Site information
- Type: Military airfield
- Controlled by: United States Army Air Forces

Location
- Coordinates: 35°29′50.83″N 007°55′43.76″E﻿ / ﻿35.4974528°N 7.9288222°E

Site history
- Built: 1942
- In use: 1942-1943

= Youks-les-Bains Airfield =

Abandoned military airfield in Algeria

Youks-les-Bains Airfield is an abandoned military airfield in Algeria, located about 20 km northwest of Tebessa. The airfield today consists of several agricultural fields, with the faint remains of its main runway, parts of a taxiway and a few aircraft dispersal hardstands visible in aerial photography.

==History==
The facility was built as a civilian airport, probably during the 1930s. During the World War II 1940 Battle of France, the French Air Force GB II/11 flew across the Mediterranean with 14 Lioré et Olivier LeO 45 medium bombers, arriving on 21 June. From Youks-les-Bains, the squadron attacked Italian forces at Palermo, Sicily on 23 and 24 June, before the Armistice with Nazi Germany and Italy took place on 25 June. After the armistice, Youks-les-Bains became a base for the limited Vichy French Air Force (Armée de l'Air de Vichy) allowed by the Germans.

As part of the North African Campaign, on 15 November 1942, thirty-three C-47 Skytrain transports dropped three hundred men of the United States Army 2nd Battalion, 509th Parachute Regiment on Youks-les-Bains airfield during the initial attacks on occupied Tunisia by the Tunisian Task Force. As the planes carrying the 509th approached the airfield, soldiers were seen in the trenches around the field. There were several anxious moments as the paratroopers started their jump, not knowing whether the troops below were French or German. Upon reaching the ground, the Americans found a poorly equipped, but friendly and helpful, unit of the French Army in possession of the area.

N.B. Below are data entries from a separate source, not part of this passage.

(** One step keeps the accumulator canonical and adds exactly the current range. *)
Lemma merge_step_spec acc r :
  canonical acc -> range_ok r -> (forall x, x ∈ acc -> start x <= start r) ->
  canonical (merge_step acc r)
  /\ (forall c, covers (merge_step acc r) c <-> covers acc c \/ start r <= c <= end_ r)
  /\ (forall x, x ∈ merge_step acc r -> start x <= start r).
Proof.
  intros [Hs Hok] Hr Hle. unfold merge_step.
  destruct (list_snoc_cases acc) as [->|(before & l & ->)].
  { cbn [last app]. split_and!.
    - split; [by repeat constructor|by constructor].
    - intros c. rewrite covers_one. split; [by right|]. intros [H|]; [by apply covers_nil in H|done].
    - intros x ->%list_elem_of_singleton. lia. }
  rewrite last_snoc, removelast_last.
  apply StronglySorted_app in Hs as (Hapart & Hbefore & _). apply Forall_app in Hok as [Hokb Hokl].
  apply Forall_cons_1 in Hokl as [Hl _]. destruct Hl as (? & ? & ?), Hr as (? & ? & ?).
  assert (Hlr : start l <= start r) by (apply Hle; set_solver).
  destruct (Z.ltb_spec (end_ l + 1) (start r)) as [Hgap|Hgap].
  - split_and!.
    + split; [|by apply Forall_app; split; [apply Forall_app; split; [done|by repeat constructor]|by repeat constructor]].
      apply StronglySorted_app. split_and!; [|by apply StronglySorted_app; split_and!; [done|done|by repeat constructor]|by repeat constructor].
      intros x y Hx ->%list_elem_of_singleton. apply elem_of_app in Hx as [Hx|Hx].
      * specialize (Hapart x l Hx ltac:(set_solver)). unfold apart in *. lia.
      * apply list_elem_of_singleton in Hx as ->. done.
    + intros c. rewrite (covers_app (before ++ [l])), covers_one. done.
    + intros x [Hx| ->%list_elem_of_singleton]%elem_of_app; [by apply Hle|lia].
  - split_and!.
    + split; [|apply Forall_app; split; [done|repeat constructor; simpl; lia]].
      apply StronglySorted_app. split_and!; [|done|by repeat constructor].
      intros x y Hx ->%list_elem_of_singleton. exact (Hapart x l Hx ltac:(set_solver)).
    + intros c. rewrite !covers_app, !covers_one. cbn [start end_]. split.
      * intros [Hc|Hc]; [by left; left|]. destruct (Z.le_gt_cases c (end_ l)); [left; right; lia|right; lia].
      * intros [[Hc|Hc]|Hc]; [by left|right; lia|right; lia].
    + intros x [Hx| ->%list_elem_of_singleton]%elem_of_app; [apply Hle; set_solver|simpl; lia].
Qed.

Lemma merge_fold_spec rs acc :
  canonical acc -> Forall range_ok rs -> StronglySorted start_le rs ->
  (forall x y, x ∈ acc -> y ∈ rs -> start x <= start y) ->
  canonical (fold_left merge_step rs acc)
  /\ forall c, covers (fold_left merge_step rs acc) c <-> covers acc c \/ covers rs c.
Proof.
  revert acc. induction rs as [|r rs IH]; intros acc Hacc Hok Hs Hle; cbn [fold_left].
  { split; [done|]. intros c. split; [by left|]. intros [H|H]; [done|by apply covers_nil in H]. }
  apply Forall_cons_1 in Hok as [Hr Hok]. apply StronglySorted_cons in Hs as [Hall Hs].
  destruct (merge_step_spec acc r Hacc Hr) as (Hcan & Hcov & Hmax); [intros; apply Hle; set_solver|].
  destruct (IH (merge_step acc r) Hcan Hok Hs) as [IHcan IHcov].
  { intros x y Hx Hy. rewrite Forall_forall in Hall. specialize (Hall y Hy). specialize (Hmax x Hx).
    unfold start_le in Hall. lia. }
  split; [done|]. intros c. rewrite IHcov, Hcov.
  change (r :: rs) with ([r] ++ rs). rewrite covers_app, covers_one. tauto.
Qed.

Lemma mergeRanges_spec rs : Forall range_ok rs ->
  canonical (mergeRanges rs) /\ forall c, covers (mergeRanges rs) c <-> covers rs c.
Proof.
  intros Hok. destruct rs as [|r0 rs0] eqn:Hrs; [by split; [repeat constructor|]|].
  unfold mergeRanges. rewrite <- Hrs in *. clear r0 rs0 Hrs.
  destruct (merge_fold_spec (sort_ranges rs) []) as [Hcan Hcov].
  - repeat constructor.
  - by rewrite sort_ranges_perm.
  - apply sort_ranges_sorted.
  - intros x y Hx. by apply elem_of_nil in Hx.
  - split; [done|]. intros c. rewrite Hcov, (covers_perm _ _ c (sort_ranges_perm rs)).
    split; [intros [H|H]; [by apply covers_nil in H|done]|by right].
Qed.

(** Merging canonical ranges changes nothing. *)
Lemma merge_fold_canonical rs acc : canonical (acc ++ rs) ->
  fold_left merge_step rs acc = acc ++ rs.
Proof.
  revert acc. induction rs as [|r rs IH]; intros acc Hcan; cbn [fold_left]; [by rewrite app_nil_r|].
  assert (Hstep : merge_step acc r = acc ++ [r]).
  { unfold merge_step. destruct (list_snoc_cases acc) as [->|(before & l & ->)]; [done|].
    rewrite last_snoc. destruct Hcan as [Hs _].
    apply StronglySorted_app in Hs as (Hapart & _ & _).
    specialize (Hapart l r ltac:(set_solver) ltac:(set_solver)).
    apply Z.ltb_lt in Hapart. by rewrite Hapart. }
  rewrite Hstep, IH by (rewrite <- app_assoc; done). by rewrite <- app_assoc.
Qed.

Lemma sort_ranges_canonical rs : canonical rs -> sort_ranges rs = rs.
Proof.
  induction rs as [|r rs IH]; intros [Hs Hok]; [done|]. cbn [sort_ranges fold_right].
  fold (sort_ranges rs). apply StronglySorted_cons in Hs as [Hall Hs].
  apply Forall_cons_1 in Hok as [Hr Hok]. rewrite IH by done.
  destruct rs as [|r' rs]; cbn [insert_range]; [done|].
  apply Forall_cons_1 in Hall as [Hrr' _]. apply Forall_cons_1 in Hok as [Hr' _].
  unfold apart, range_ok in *. assert (range_before r' r = false) as ->; [|done].
  unfold range_before. rewrite orb_false_iff, andb_false_iff, !Z.ltb_ge, Z.eqb_neq. lia.
Qed.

Once in Allied hands, the airfield became a major United States Army Air Force Twelfth Air Force base of operations against the German Afrika Korps. Known units assigned to Youks-les-Bains were:

- 47th Bombardment Group, 7 January-6 March 1943, A-20 Havoc
- 14th Fighter Group, 22 November 1942 – 9 January 1943, P-38 Lightning
- 31st Fighter Group, 21–25 February 1943, Spitfire
- 33d Fighter Group, 8–20 February 1943, P-40 Warhawk
- 52d Fighter Group, 9 March-14 April 1943, Spitfire
- 81st Fighter Group, 22–24 February 1943, P-39 Airacobra
- 15th Bombardment Squadron (Twelfth Air Force), 22 December 1942-February 1943 A-20 Havoc
- 154th Observation Squadron (68th Observation Group), 21 January-13 March 1943 (F-4 (P-38) Lightning)

By the end of the Battle of Tunisia, the Twelfth Air Force units had moved east and the Allied use of the airfield was reduced to a skeleton stationkeeping unit, being used as an emergency landing field for Air Transport Command units flying between Tunis and Algiers. It was abandoned by the American forces after the end of the European War during the summer of 1945.